Connie es cambiante en sus pensamientos y sentimientos, cansan sus ansias trascendentales, aunque es constante en su cierta indiferencia hacia Clifford, absorbido en sus tareas intelectuales (tiene un cierto renombre como escritor, luego se interesa por las minas de carbón que están en sus heredades). En cierta manera recuerda a Emma Bovary, pero sin tanta complicación. El principal resorte de su aventura con Mellors, el guardabosques casi cuarentón, se encuentra en su soledad y abandono. La muchacha se derrite con un poco de atención, de ternura (vale que su marido es impotente, pero es que ni la acaricia) y, claro, de acción. Algo que ese rudo hombre, criado de Clifford, le da, junto con ese acento lugareño y sus ciertos modales adquiridos en el ejército.

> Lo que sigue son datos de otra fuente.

Definition Gather `{External} `{JSON} `{Clients C} `{Env E}
  : M (Gatherer C * E) (option error) :=
  Collect (imap closure gatherFunctions).

End clusterconfig.

(** * Specification vocabulary *)

Module CollectSpec.
Import record.

(** Removal of adjacent duplicates as the specification words it: of every
    run of equal neighbours the first is kept. *)
Fixpoint dropRun (x : string) (l : list string) : list string :=
  match l with
  | [] => []
  | y :: l => if decide (y = x) then dropRun x l else y :: dropRun y l
  end.

Definition adjacentDedup (l : list string) : list string :=
  match l with
  | [] => []
  | x :: l => x :: dropRun x l
  end.

(** One turn of the loop of [Collect], as seen from outside: the gather
    function that ran, what it returned, what the recorder answered for each
    of its records, and what the context answered afterwards. *)
Record Round := {
  rd_name : string;
  rd_records : list Record;
  rd_errs : list error;
  rd_results : list (option error);
  rd_check : option error;
}.

Definition forwardEvents (records : list Record) (results : list (option error))
  : list Event :=
  zip_with EvRecord records results.

(** The message for a record the recorder refused, none for one it took. *)
Definition recordFailure (r : Record) (res : option error) : list string :=
  match res with
  | Some err => ["unable to record " +:+ Name r +:+ ": " +:+ Error err]
  | None => []
  end.

Definition recordFailures (records : list Record) (results : list (option error))
  : list string :=
  concat (zip_with recordFailure records results).

Definition roundEvents (rd : Round) : list Event :=
  EvGather (rd_name rd) (rd_records rd) (rd_errs rd)
    :: forwardEvents (rd_records rd) (rd_results rd) ++ [EvCtxErr (rd_check rd)].

Definition roundErrors (rd : Round) : list string :=
  (Error <$> rd_errs rd) ++ recordFailures (rd_records rd) (rd_results rd).

(** Every record of the round got an answer. *)
Definition roundComplete (rd : Round) : Prop :=
  length (rd_results rd) = length (rd_records rd).

(** The report entry of a round, whatever its elapsed time. *)
Definition entryOf (rd : Round) (e : gatherStatusReport) : Prop :=
  gsr_Name e = rd_name rd
  ∧ gsr_Report e = Z.of_nat (length (rd_records rd))
  ∧ gsr_Errors e = rd_errs rd.

Definition reportFailure (res : option error) : list string :=
  match res with
  | Some err => ["unable to record io status reports: " +:+ Error err]
  | None => []
  end.

(** The first error a context check returned in a trace, if any did. *)
Fixpoint cancelled (tr : list Event) : option error :=
  match tr with
  | [] => None
  | EvCtxErr (Some err) :: _ => Some err
  | _ :: tr => cancelled tr
  end.

(** The names of the gather functions called, the records handed to the
    recorder, and the messages the loop of [Collect] appends, read off a
    trace. *)
Definition gathersOf (tr : list Event) : list string :=
  tr ≫= λ ev, match ev with EvGather name _ _ => [name] | _ => [] end.

Definition forwardedOf (tr : list Event) : list Record :=
  tr ≫= λ ev, match ev with EvRecord r _ => [r] | _ => [] end.

Definition gatheredOf (tr : list Event) : list Record :=
  tr ≫= λ ev, match ev with EvGather _ records _ => records | _ => [] end.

Mellors se mueve con desconfianza en todo lo relacionado con la alta sociedad, aunque termina enamorándose de la mujer que antepone ese amor por él a sus títulos.

Si bien no terminan de cuadrar o de provocar empatía ni Connie ni Mellors y ese romance se inscribe más en los términos de la calentura, al menos son personajes que no caen tan mal como Clifford, un amargado postrado en silla de ruedas hipócrita y egoísta que acaba en manos de la señora Bolton, la más inteligente de la obra, o la que medra mejor o se adapta mejor a las circunstancias, haciéndose indispensable para el capitán piernasmuertas.

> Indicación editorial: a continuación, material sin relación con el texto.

(** ** The plain rendering *)

(** On the logger of a fresh process, [info] of [qlogger.py] writes
    the text as it is to the console and to the file. *)
Lemma qlogger_info_written e msg fr callers :
  let w := exec (qlogger.info 0 msg [] (fr :: callers)) (qlogger_started e) in
  let text := plain_template (f_filename fr) (f_lineno fr)
                (stamp_dash (now e)) "INFO" msg in
  console w = [text] /\
  file_lines w (final_path e "test_console") = [text].
Proof.
  intros w text. subst w. unfold exec. rewrite qlogger_info_run.
  fold text.
  rewrite (log_unfold _ _ _ _ _ _ _ (eq_refl : heap (set_stack_walks _ (qlogger_started e)) !! 0%nat = Some _)).
  cbn -[plain_template final_path].
  unfold logging.handle, logging.callHandlers, logging.Handler_handle, bind, get, modify. cbn -[plain_template final_path].
  unfold logging.Handler_format. cbn -[plain_template final_path].
  rewrite !append_empty_r.
  unfold file_lines. cbn -[plain_template final_path].
  rewrite !lookup_insert_eq. cbn -[plain_template final_path].
  split; reflexivity.
Qed.

(** ** Text *)

Lemma prefix_cons a s b t :
  String.prefix (String a s) (String b t)
  = Ascii.eqb a b && String.prefix s t.
Proof.
  simpl. destruct (ascii_dec a b) as [->|N].
  - rewrite Ascii.eqb_refl. reflexivity.
  - apply Ascii.eqb_neq in N. rewrite N. reflexivity.
Qed.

Otros personajes son más secundarios, aunque la hermana de Connie, Hilda, una mujer independiente pero despegada de todo aquello que suponga estar viva, motiva que su hermana pequeña salga de esa atonía que la estaba apagando, además de que le acompaña a Venecia a pasar las vacaciones, el episodio que preludia la separación con Wragby ; está el padre de Connie, el señor Malcom, que propicia una escena hilarante (y poco creíble) con el propio Mellors, tras unas copas de whisky. 

Lastran un poco la narración las disquisiciones filosóficas, mientras que son más interesantes las reflexiones sociales, sobre el comunismo (bolchevismo, lo llaman), la lucha de clases, la doble moral británica, la confrontación entre progreso y naturaleza y ese tipo de preocupaciones imperantes en la época, aunque sólo sea para ver qué se cocía entonces, qué preocupaba y qué movía a la gente.

Para acabar, habría que comentar el final, que llega por medio de una extensa epístola de Mellors a Connie, tras el incómodo momento de la confrontación entre esta y el patético Clifford. Más que por el final abierto que trasluce una cierta esperanza y deja abierta la reconciliación entre clases gracias al amor, echa para atrás la discursividad del hasta entonces casi lacónico (y sarcástico) guardabosques, que no cuadra con su forma de comportarse hasta ese momento. Por todo ello, no sabría muy bien si es una novela que ha sabido envejecer con los años o si le pesan en demasía los momentos casi bochornosos, como cuando él alaba su culo o habla de joder de manera zafia ("Eres un buen coño, de todos modos, ¿a que sí? El mejor coño de toda la tierra").